(Record extracts)
==============================
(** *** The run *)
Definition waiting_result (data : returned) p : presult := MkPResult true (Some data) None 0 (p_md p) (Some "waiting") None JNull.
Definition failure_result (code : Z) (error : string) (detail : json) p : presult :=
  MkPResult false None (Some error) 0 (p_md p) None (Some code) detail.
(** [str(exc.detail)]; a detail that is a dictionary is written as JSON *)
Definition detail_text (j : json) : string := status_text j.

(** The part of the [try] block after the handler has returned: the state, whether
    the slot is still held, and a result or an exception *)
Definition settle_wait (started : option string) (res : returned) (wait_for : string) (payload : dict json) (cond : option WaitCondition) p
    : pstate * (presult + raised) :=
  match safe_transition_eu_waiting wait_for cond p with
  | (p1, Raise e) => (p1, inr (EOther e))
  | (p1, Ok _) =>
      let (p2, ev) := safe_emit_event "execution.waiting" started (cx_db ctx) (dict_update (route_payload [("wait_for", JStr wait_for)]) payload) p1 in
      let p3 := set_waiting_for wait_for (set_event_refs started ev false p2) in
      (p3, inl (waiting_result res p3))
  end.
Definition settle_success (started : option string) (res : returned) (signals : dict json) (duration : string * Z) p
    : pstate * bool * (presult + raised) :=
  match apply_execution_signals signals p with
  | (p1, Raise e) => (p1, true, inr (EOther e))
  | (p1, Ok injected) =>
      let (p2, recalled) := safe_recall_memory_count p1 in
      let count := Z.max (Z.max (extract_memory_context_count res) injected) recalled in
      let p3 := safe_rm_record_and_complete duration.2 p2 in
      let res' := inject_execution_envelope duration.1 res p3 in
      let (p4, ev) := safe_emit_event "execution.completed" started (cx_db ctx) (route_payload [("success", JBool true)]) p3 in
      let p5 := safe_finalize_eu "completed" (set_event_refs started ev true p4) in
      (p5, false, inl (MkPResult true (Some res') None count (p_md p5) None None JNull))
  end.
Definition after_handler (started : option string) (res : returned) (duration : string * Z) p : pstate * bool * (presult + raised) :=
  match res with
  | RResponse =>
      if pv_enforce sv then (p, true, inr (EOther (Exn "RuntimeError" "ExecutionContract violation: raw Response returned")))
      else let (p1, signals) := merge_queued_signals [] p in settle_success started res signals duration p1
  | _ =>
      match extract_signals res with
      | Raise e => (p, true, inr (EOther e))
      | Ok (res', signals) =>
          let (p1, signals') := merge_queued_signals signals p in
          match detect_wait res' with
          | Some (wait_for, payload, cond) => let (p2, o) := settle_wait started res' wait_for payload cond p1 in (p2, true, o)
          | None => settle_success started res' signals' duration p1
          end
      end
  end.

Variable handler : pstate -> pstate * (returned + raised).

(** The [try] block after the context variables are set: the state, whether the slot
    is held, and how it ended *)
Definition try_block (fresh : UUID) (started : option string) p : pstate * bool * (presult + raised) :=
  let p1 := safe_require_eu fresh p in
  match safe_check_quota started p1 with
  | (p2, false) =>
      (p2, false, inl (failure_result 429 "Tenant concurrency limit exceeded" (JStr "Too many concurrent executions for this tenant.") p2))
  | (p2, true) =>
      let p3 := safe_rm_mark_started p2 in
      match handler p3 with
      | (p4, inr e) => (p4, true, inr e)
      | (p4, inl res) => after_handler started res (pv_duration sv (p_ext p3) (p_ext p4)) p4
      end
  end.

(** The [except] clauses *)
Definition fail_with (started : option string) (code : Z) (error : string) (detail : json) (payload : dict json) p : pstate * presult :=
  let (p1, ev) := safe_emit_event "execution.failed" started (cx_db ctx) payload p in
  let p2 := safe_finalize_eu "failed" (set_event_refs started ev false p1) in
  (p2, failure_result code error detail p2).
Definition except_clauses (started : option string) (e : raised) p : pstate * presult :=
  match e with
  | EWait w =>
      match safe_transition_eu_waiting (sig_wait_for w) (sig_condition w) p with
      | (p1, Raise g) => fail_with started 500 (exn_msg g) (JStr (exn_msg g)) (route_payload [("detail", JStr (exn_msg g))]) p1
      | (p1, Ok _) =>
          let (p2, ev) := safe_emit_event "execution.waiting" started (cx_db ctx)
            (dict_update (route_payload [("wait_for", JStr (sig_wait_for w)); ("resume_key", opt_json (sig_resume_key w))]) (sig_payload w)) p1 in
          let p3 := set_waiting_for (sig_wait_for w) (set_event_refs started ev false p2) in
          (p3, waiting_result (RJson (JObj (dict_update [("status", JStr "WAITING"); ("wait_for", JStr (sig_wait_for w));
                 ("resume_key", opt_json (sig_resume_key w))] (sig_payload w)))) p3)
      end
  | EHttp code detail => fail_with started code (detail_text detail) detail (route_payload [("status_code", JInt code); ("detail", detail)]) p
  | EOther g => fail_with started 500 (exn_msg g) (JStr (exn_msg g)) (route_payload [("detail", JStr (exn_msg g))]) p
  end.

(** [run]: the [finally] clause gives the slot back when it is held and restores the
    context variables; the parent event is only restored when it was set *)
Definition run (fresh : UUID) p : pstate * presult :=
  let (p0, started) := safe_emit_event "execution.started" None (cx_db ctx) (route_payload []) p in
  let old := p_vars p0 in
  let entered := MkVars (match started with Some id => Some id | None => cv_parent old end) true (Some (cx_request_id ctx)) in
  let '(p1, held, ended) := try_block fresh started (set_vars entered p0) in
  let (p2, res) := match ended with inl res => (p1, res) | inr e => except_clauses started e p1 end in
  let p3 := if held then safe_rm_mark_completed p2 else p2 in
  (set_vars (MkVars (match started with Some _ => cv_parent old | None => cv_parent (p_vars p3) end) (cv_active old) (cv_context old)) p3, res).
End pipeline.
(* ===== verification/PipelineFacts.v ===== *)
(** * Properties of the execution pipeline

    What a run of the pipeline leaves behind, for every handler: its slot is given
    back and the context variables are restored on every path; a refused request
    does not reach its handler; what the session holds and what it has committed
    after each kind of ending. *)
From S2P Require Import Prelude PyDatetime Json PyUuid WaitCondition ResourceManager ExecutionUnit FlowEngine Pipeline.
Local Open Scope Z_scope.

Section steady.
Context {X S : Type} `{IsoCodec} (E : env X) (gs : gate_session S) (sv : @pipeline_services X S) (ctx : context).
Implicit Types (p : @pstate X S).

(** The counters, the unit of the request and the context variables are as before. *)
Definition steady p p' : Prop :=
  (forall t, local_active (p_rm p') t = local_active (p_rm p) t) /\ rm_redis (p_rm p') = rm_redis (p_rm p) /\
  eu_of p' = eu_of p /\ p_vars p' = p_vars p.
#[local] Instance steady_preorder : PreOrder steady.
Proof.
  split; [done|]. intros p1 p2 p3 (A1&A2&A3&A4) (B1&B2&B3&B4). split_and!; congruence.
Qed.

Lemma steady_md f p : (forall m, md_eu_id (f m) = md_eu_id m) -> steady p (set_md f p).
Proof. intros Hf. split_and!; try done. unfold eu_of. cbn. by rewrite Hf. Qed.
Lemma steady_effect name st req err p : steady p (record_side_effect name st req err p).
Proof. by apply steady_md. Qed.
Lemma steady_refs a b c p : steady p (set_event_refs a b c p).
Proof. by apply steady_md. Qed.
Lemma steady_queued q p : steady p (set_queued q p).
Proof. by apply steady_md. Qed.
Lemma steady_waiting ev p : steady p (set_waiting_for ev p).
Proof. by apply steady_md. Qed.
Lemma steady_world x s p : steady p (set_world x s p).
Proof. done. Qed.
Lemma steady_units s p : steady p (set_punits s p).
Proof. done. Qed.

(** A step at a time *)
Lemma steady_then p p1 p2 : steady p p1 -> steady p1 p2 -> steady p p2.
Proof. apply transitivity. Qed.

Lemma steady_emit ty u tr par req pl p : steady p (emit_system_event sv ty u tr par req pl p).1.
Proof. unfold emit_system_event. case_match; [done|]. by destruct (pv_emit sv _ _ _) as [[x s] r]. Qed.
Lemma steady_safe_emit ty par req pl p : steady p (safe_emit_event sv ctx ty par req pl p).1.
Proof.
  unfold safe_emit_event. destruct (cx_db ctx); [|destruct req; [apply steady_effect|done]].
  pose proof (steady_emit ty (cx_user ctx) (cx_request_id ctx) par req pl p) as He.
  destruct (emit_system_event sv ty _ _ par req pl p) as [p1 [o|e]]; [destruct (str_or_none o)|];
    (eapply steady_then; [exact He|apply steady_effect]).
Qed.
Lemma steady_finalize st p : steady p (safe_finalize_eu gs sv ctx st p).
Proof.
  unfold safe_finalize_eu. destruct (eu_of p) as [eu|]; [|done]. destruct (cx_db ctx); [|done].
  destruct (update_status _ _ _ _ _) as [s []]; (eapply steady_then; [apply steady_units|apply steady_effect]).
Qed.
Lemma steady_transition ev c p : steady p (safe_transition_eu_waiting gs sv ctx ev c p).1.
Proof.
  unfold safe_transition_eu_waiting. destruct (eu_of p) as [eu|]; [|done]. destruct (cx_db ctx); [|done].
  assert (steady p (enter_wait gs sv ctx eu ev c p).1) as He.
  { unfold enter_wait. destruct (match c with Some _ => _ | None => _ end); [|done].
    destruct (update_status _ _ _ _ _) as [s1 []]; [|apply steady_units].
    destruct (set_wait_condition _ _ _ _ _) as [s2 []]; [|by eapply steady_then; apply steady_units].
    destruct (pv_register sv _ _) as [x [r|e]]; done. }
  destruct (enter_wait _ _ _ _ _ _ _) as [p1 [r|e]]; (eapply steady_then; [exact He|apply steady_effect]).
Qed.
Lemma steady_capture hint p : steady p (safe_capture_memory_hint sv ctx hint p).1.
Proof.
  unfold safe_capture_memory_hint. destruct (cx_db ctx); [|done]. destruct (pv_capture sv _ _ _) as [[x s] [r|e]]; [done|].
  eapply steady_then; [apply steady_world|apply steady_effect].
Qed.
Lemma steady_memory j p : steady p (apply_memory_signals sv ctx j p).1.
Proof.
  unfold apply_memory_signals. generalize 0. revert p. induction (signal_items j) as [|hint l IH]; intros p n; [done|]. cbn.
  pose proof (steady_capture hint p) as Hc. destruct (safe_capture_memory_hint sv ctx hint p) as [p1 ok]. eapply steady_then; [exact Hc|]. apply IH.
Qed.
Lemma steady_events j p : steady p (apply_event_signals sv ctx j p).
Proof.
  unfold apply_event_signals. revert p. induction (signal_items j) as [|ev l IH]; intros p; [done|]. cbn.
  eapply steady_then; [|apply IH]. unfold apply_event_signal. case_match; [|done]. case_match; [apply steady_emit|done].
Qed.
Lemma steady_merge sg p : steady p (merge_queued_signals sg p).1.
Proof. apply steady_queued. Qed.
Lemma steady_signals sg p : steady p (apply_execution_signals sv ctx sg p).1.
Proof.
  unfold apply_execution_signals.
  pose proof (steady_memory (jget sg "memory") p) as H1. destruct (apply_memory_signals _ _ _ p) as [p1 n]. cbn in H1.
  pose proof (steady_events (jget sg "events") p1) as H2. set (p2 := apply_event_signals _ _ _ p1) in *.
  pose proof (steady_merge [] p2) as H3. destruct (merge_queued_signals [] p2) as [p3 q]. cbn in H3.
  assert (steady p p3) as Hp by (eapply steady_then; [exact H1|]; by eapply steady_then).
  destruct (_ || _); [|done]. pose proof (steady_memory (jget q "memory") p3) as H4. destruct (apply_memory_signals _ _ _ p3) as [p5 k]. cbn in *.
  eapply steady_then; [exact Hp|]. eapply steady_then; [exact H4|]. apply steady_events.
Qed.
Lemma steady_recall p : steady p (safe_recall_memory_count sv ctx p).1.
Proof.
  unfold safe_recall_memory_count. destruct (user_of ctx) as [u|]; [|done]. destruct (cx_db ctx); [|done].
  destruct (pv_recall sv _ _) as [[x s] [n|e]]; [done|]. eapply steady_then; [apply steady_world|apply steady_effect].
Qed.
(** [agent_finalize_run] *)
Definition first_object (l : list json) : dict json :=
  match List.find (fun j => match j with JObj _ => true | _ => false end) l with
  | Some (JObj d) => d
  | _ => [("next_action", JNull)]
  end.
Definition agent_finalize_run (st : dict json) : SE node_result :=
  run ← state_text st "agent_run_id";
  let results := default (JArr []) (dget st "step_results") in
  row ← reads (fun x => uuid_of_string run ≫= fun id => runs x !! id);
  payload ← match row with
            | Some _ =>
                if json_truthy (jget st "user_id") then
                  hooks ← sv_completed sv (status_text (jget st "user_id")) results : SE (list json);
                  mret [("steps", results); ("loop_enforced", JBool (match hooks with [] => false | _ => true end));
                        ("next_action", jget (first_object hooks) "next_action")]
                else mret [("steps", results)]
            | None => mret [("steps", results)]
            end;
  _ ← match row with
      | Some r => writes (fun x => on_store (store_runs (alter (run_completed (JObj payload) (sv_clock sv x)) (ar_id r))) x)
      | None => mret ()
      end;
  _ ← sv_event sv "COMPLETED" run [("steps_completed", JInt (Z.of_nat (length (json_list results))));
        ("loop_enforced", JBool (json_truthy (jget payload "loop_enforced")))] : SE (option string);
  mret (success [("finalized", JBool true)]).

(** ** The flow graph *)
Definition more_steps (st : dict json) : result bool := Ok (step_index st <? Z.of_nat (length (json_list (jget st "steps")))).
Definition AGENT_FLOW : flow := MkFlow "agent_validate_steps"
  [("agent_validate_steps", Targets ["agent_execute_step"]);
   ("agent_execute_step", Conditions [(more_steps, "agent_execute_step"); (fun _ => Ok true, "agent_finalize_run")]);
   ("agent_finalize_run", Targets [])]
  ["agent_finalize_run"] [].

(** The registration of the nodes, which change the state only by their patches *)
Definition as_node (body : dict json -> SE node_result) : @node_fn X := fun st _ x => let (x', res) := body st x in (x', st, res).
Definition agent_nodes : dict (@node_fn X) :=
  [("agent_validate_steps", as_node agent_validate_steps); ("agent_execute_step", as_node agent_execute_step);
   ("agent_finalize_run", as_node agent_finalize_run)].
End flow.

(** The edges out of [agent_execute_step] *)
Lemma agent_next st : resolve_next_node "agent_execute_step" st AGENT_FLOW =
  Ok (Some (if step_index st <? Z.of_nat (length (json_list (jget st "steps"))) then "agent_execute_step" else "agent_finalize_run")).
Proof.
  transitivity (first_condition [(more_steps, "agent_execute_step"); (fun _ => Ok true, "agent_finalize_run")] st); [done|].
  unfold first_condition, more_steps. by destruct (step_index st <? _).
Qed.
==============================
Begin at the first line of the material and transcribe each line exactly. End with the line containing "the slot is", and give nothing else.

(** *** The run *)
Definition waiting_result (data : returned) p : presult := MkPResult true (Some data) None 0 (p_md p) (Some "waiting") None JNull.
Definition failure_result (code : Z) (error : string) (detail : json) p : presult :=
  MkPResult false None (Some error) 0 (p_md p) None (Some code) detail.
(** [str(exc.detail)]; a detail that is a dictionary is written as JSON *)
Definition detail_text (j : json) : string := status_text j.

(** The part of the [try] block after the handler has returned: the state, whether
    the slot is still held, and a result or an exception *)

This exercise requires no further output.